6/ Pour booster ses ventes, le service de presse de l'éditeur ou le rédacteur en chef du journal vous ouvrira les portes de quelques médias mineurs pour une première apparition.

 

7/ Il est impératif de ne pas rater cette étape qui constitue un examen de passage crucial et qui requiert un certain talent d’artiste. Il convient de se présenter ou se laisser présenter en laissant entendre (sans jamais le dire) qu'on a appartenu à un service de renseignement ou qu'on en a été très proche. Si les journalistes mentionnent cette appartenance, il ne faut jamais démentir ni confirmer mais prendre un air complice avec un petit sourire.

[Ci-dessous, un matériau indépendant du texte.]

(** The loop on a prefix [b] of a stream of capsules: it routes the capsules
    that are complete and keeps the rest. *)
Lemma push_loop_prefix max cs ws b r p q fuel :
  Forall2 wire_of cs ws → Forall (λ c, Z.of_nat (length (value c)) ≤ max) cs →
  b ++ r = concat ws → (length b < fuel)%nat → route_all p cs = Some q →
  ∃ cs' ws' b' p', Forall2 wire_of cs' ws' ∧ Forall (λ c, Z.of_nat (length (value c)) ≤ max) cs' ∧
    b' ++ r = concat ws' ∧ route_all p' cs' = Some q ∧
    next_capsule (mkDecoder b' max) = (Ok None, mkDecoder b' max) ∧
    push_loop fuel (with_decoder p (mkDecoder b max)) =
      Some (Continue, with_decoder p' (mkDecoder b' max)).
Proof.
  intros Hws Hmax. revert b r p q fuel Hmax.
  induction Hws as [|c w cs ws Hc Hws IH]; intros b r p q fuel Hmax Hb Hfuel Hq;
    (destruct fuel as [|fuel]; [lia|]).
  { apply app_nil in Hb as [-> ->]. by exists [], [], [], p. }
  apply Forall_cons in Hmax as [Hm Hmax]. simpl in Hb, Hq.
  assert (bytes_ok b) as Hok.
  { apply (Forall_app _ b r). rewrite Hb. apply Forall_app_2; [by eapply wire_of_bytes_ok|].
    clear -Hws. induction Hws; simpl; [constructor|].
    apply Forall_app_2; [by eapply wire_of_bytes_ok|done]. }
  assert (next_capsule (mkDecoder (b ++ r) max) = (Ok (Some c), mkDecoder (concat ws) max)) as Hall
    by (rewrite Hb; by apply next_capsule_wire).
  pose proof (next_capsule_spec (mkDecoder b max) Hok) as Hspec. cbn [push_loop with_decoder decoder].
  destruct (next_capsule (mkDecoder b max)) as [[[c'|]|e] [b' max']] eqn:Hn; simpl in Hspec.
  - destruct Hspec as (-> & Hlen & wire & -> & Hw). rewrite <- app_assoc in Hall.
    rewrite (next_capsule_wire c' wire) in Hall by done. injection Hall as -> Hb'.
    apply bind_Some in Hq as (p1 & Hp1 & Hq). apply wire_of_length in Hw. rewrite length_app in Hfuel.
    destruct (IH b' r p1 q fuel) as (cs' & ws' & b'' & p' & H); [done..|lia|done|].
    exists cs', ws', b'', p'. simpl.
    change (mkPump _ _ _) with (with_decoder p (mkDecoder b' max)).
    by rewrite route_decoder, Hp1.
  - destruct Hspec as [Heq _]. injection Heq as -> ->.
    exists (c :: cs), (w :: ws), b, p. split_and!; [by constructor|by constructor|done|..|done|done].
    simpl. done.
  - destruct Hspec as (_ & k & n & h1 & h2 & rest & _ & Hlt & -> & E1 & E2). exfalso.
    rewrite <- !app_assoc, (next_capsule_header k n) in Hall by done.
    destruct (Z.ltb_spec max n); [done|lia].
Qed.

Lemma pump_all_stream max cs ws b chunks p q :
  Forall2 wire_of cs ws → Forall (λ c, Z.of_nat (length (value c)) ≤ max) cs →
  b ++ concat chunks = concat ws → route_all p cs = Some q →
  next_capsule (mkDecoder b max) = (Ok None, mkDecoder b max) →
  pump_all (with_decoder p (mkDecoder b max)) chunks =
    Some (Continue, with_decoder q (mkDecoder [] max)).
Proof.
  revert cs ws b p. induction chunks as [|chunk chunks IH]; intros cs ws b p Hws Hmax Hb Hq Hn.
  - simpl in *. rewrite app_nil_r in Hb. subst. destruct Hws as [|c w cs ws Hc Hws].
    { simpl in *. by simplify_eq. }
    apply Forall_cons in Hmax as [Hm _]. simpl in Hn. by rewrite (next_capsule_wire c) in Hn.
  - cbn [pump_all concat] in *. unfold pump_push. cbn [with_decoder decoder push buf max_value_len].
    rewrite app_assoc in Hb.
    destruct (push_loop_prefix max cs ws (b ++ chunk) (concat chunks) p q
      (S (length (b ++ chunk)))) as (cs' & ws' & b' & p' & ? & ? & ? & ? & ? & Hl);
      [done|done|done|lia|done|].
    match goal with |- context [push_loop ?n ?x] =>
      change (push_loop n x) with
        (push_loop (S (length (b ++ chunk))) (with_decoder p (mkDecoder (b ++ chunk) max))) end.
    rewrite Hl. by eapply IH.
Qed.

(** The encodings of [cs], one after the other. *)
Fixpoint encode_all (cs : list Capsule) (out : list Z) : option (list Z) :=
  match cs with
  | [] => Some out
  | c :: cs => out ← encode_into c out; encode_all cs out
  end.

Lemma encode_all_wires max cs out :
  Forall (capsule_ok max) cs →
  ∃ ws, encode_all cs out = Some (out ++ concat ws) ∧ Forall2 wire_of cs ws.
Proof.
  intros H. revert out. induction H as [|c cs Hc Hcs IH]; intros out.
  { exists []. simpl. rewrite app_nil_r. split; [done|constructor]. }
  destruct (encode_into_wire max c out Hc) as (w & He & Hw & _).
  destruct (IH (out ++ w)) as (ws & Hws & HF). exists (w :: ws). simpl. rewrite He. simpl.
  rewrite Hws, <- app_assoc. split; [done|by constructor].
Qed.

(** The loop always ends within its fuel, and leaves a bounded buffer behind. *)
Lemma push_loop_total fuel p :
  bytes_ok (buf (decoder p)) → (length (buf (decoder p)) < fuel)%nat →
  ∃ flow p', push_loop fuel p = Some (flow, p') ∧ bytes_ok (buf (decoder p')) ∧
    max_value_len (decoder p') = max_value_len (decoder p) ∧
    (flow = Continue →
      Z.of_nat (buffered (decoder p')) < 16 + Z.max 0 (max_value_len (decoder p))).
Proof.
  revert p. induction fuel as [|fuel IH]; intros p Hok Hfuel; [lia|]. cbn [push_loop].
  pose proof (next_capsule_spec _ Hok) as Hspec.
  destruct (next_capsule (decoder p)) as [[[c|]|e] d]; cbn [fst snd next_capsule_post] in Hspec.
  - destruct Hspec as (Hm & _ & wire & Hb & Hw). apply wire_of_length in Hw.
    rewrite Hb in Hok, Hfuel. apply Forall_app in Hok as [_ Hok]. rewrite length_app in Hfuel.
    change (mkPump _ _ _) with (with_decoder p d). rewrite route_decoder.
    destruct (route p c) as [q|]; cbn [fmap option_fmap option_map].
    + destruct (IH (with_decoder q d)) as (flow & p' & H); [done|simpl; lia|].
      exists flow, p'. cbn [with_decoder decoder] in H. by rewrite Hm in H.
    + by exists Break, (with_decoder p d).
  - destruct Hspec as [-> Hb]. by eexists Continue, _.
  - destruct Hspec as [-> _]. by eexists Break, _.
Qed.

(** ** Correctness *)

(** Reassembly: a sequence of capsules encoded one after the other and
    delivered to a pump in any chunks comes out as it went in.  Every DATAGRAM
    value reaches the datagram queue and every other capsule the control queue,
    in order; without a control queue they are dropped and parsing carries on;
    and the stream ends on a capsule boundary. *)
Theorem pump_reassembles (p : CapsulePump) (cs : list Capsule) (stream : list Z)
    (chunks : list (list Z)) :
  buf (decoder p) = [] → Forall (capsule_ok (max_value_len (decoder p))) cs →
  accepts_at_least p (length cs) →
  encode_all cs [] = Some stream → concat chunks = stream →
  ∃ q, pump_all p chunks = Some (Continue, q) ∧ finish (decoder q) = Ok tt ∧
    delivered (datagrams q) = delivered (datagrams p) ++ datagram_values cs ∧
    delivered <$> control q = (λ s, delivered s ++ control_capsules cs) <$> control p.
Proof.
  intros Hb Hcs Hacc Henc Hch.
  destruct (route_all_delivers p cs Hacc) as (q & Hq & _ & Hd & Hc).
  destruct (encode_all_wires _ cs [] Hcs) as (ws & He & Hws).
  rewrite He in Henc. injection Henc as Hs. destruct p as [[b max] dg ctl]. simpl in Hb. subst b.
  exists (with_decoder q (mkDecoder [] max)). split_and!; [|done..].
  change (mkPump _ _ _) with (with_decoder (mkPump (mkDecoder [] max) dg ctl) (mkDecoder [] max)).
  eapply pump_all_stream; [done| |by subst|done|done].
  eapply Forall_impl; [exact Hcs|]. intros c (_ & Hl & _). simpl in Hl. lia.
Qed.

Lemma pump_reassembles_witness :
  let p := with_control (mkSink [] 4) (mkSink [] 4) in
  let cs := [new ADDRESS_ASSIGN [0]; datagram [112; 107; 116]] in
  encode_all cs [] = Some [1; 1; 0; 0; 3; 112; 107; 116] ∧
  ∃ q, pump_all p [[1; 1]; []; [0; 0; 3; 112]; [107; 116]] = Some (Continue, q) ∧
    finish (decoder q) = Ok tt ∧ delivered (datagrams q) = [] ++ datagram_values cs ∧
    delivered <$> control q = Some ([] ++ control_capsules cs).
Proof.
  split; [done|].
  apply (pump_reassembles (with_control (mkSink [] 4) (mkSink [] 4))
    [new ADDRESS_ASSIGN [0]; datagram [112; 107; 116]] [1; 1; 0; 0; 3; 112; 107; 116]
    [[1; 1]; []; [0; 0; 3; 112]; [107; 116]]); [done| |by vm_compute; lia..|done|done].
  repeat (apply Forall_cons_2; [vm_compute; split_and!; try done; forall_list|]).
  apply Forall_nil_2.
Defined.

De même, il faut laisser entendre qu'on entretient des liens (évidemment secrets et sur lesquels on ne peut s'étendre) avec des membres de la mouvance terroriste. Enfin il faut faire comprendre au spectateur ou à l’auditeur - sans le dire expressément - que la menace est grave et que le pire est à venir (ainsi que vous l'ont confirmé - sans précisions - les terroristes que vous connaissez ou leurs proches, ou d’anciens « collègues » bien informés).

 

8/ Si vous réussissez cet examen de passage, les portes des studios télé vous sont ouverts pour plusieurs mois ou plusieurs années. Au moins jusqu'à ce qu'un véritable expert vous ridiculise. Le risque est faible car les véritables experts sont rarement invités sur les plateaux télé. Ce sont des gens ennuyeux et difficiles à comprendre qui bousculent les idées reçues et la bien-pensance, qui se refusent le plus souvent à désigner le « bon » et le « méchant » dans une situation donnée, qui, en cherchant à comprendre l’horreur, donnent l’impression de la justifier, qui pointent du doigt les contradictions de nos sociétés, bref, qui dérangent et nuisent au nécessaire entretien des cerveaux disponibles pour la page de pub qui suit l’émission.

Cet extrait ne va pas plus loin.